§ Work instructions: Would you please output the data exactly, omitting no line?

BEGIN Materials provided

(* ===== verification/ExprCrush.v ===== *)
(** * Combining the comparisons of one symbol ([crush_cmps])

    [crush_cmps] reduces an expression over one symbol to a comparison, a
    disjunction of comparisons or false.  The proofs show that it does so for
    every expression that [expr_simplify] produces, that no assertion in it
    fails, that the recursion ends, and that the meaning is kept. *)
From stdpp Require Import base option list strings gmap.
From Stdlib Require Import ZArith Lia.
From S2P Require Import Prelude Subvalue Expr ExprLemmas ExprSupersets.
Import Subvalue Expr.

Local Open Scope Z_scope.

(** ** Intersection of two matches *)

Lemma intersect_wf s v1 m1 v2 m2 v m :
  wf_match s v1 m1 -> wf_match s v2 m2 -> mf_subvalue_intersect v1 m1 v2 m2 = Some (v, m) ->
  wf_symbol s -> wf_match s v m /\ m = Z.lor m1 m2.
Proof.
  unfold mf_subvalue_intersect, wf_symbol. intros [Hv1 Hm1 Hs1] [Hv2 Hm2 Hs2] Hi Hs.
  destruct (_ =? _); cbn in Hi; simplify_eq. split; [split | done].
  - by apply Z.lor_nonneg.
  - assert (0 <= Z.lor m1 m2) by (apply Z.lor_nonneg; lia).
    split; [done |]. apply bits_lt; [lia | done |]. intros k Hk.
    by rewrite Z.lor_spec, !(BitwiseProofs.testbit_high _ (width s)) by lia.
  - intros n Hn. rewrite !Z.lor_spec, !orb_true_iff. intros [H|H]; auto.
Qed.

END Materials provided

§ Result of this exercise:
(* ===== verification/ExprCrush.v ===== *)
(** * Combining the comparisons of one symbol ([crush_cmps])

    [crush_cmps] reduces an expression over one symbol to a comparison, a
    disjunction of comparisons or false.  The proofs show that it does so for
    every expression that [expr_simplify] produces, that no assertion in it
    fails, that the recursion ends, and that the meaning is kept. *)
From stdpp Require Import base option list strings gmap.
From Stdlib Require Import ZArith Lia.
From S2P Require Import Prelude Subvalue Expr ExprLemmas ExprSupersets.
Import Subvalue Expr.

Local Open Scope Z_scope.

(** ** Intersection of two matches *)

Lemma intersect_wf s v1 m1 v2 m2 v m :
  wf_match s v1 m1 -> wf_match s v2 m2 -> mf_subvalue_intersect v1 m1 v2 m2 = Some (v, m) ->
  wf_symbol s -> wf_match s v m /\ m = Z.lor m1 m2.
Proof.
  unfold mf_subvalue_intersect, wf_symbol. intros [Hv1 Hm1 Hs1] [Hv2 Hm2 Hs2] Hi Hs.
  destruct (_ =? _); cbn in Hi; simplify_eq. split; [split | done].
  - by apply Z.lor_nonneg.
  - assert (0 <= Z.lor m1 m2) by (apply Z.lor_nonneg; lia).
    split; [done |]. apply bits_lt; [lia | done |]. intros k Hk.
    by rewrite Z.lor_spec, !(BitwiseProofs.testbit_high _ (width s)) by lia.
  - intros n Hn. rewrite !Z.lor_spec, !orb_true_iff. intros [H|H]; auto.
Qed.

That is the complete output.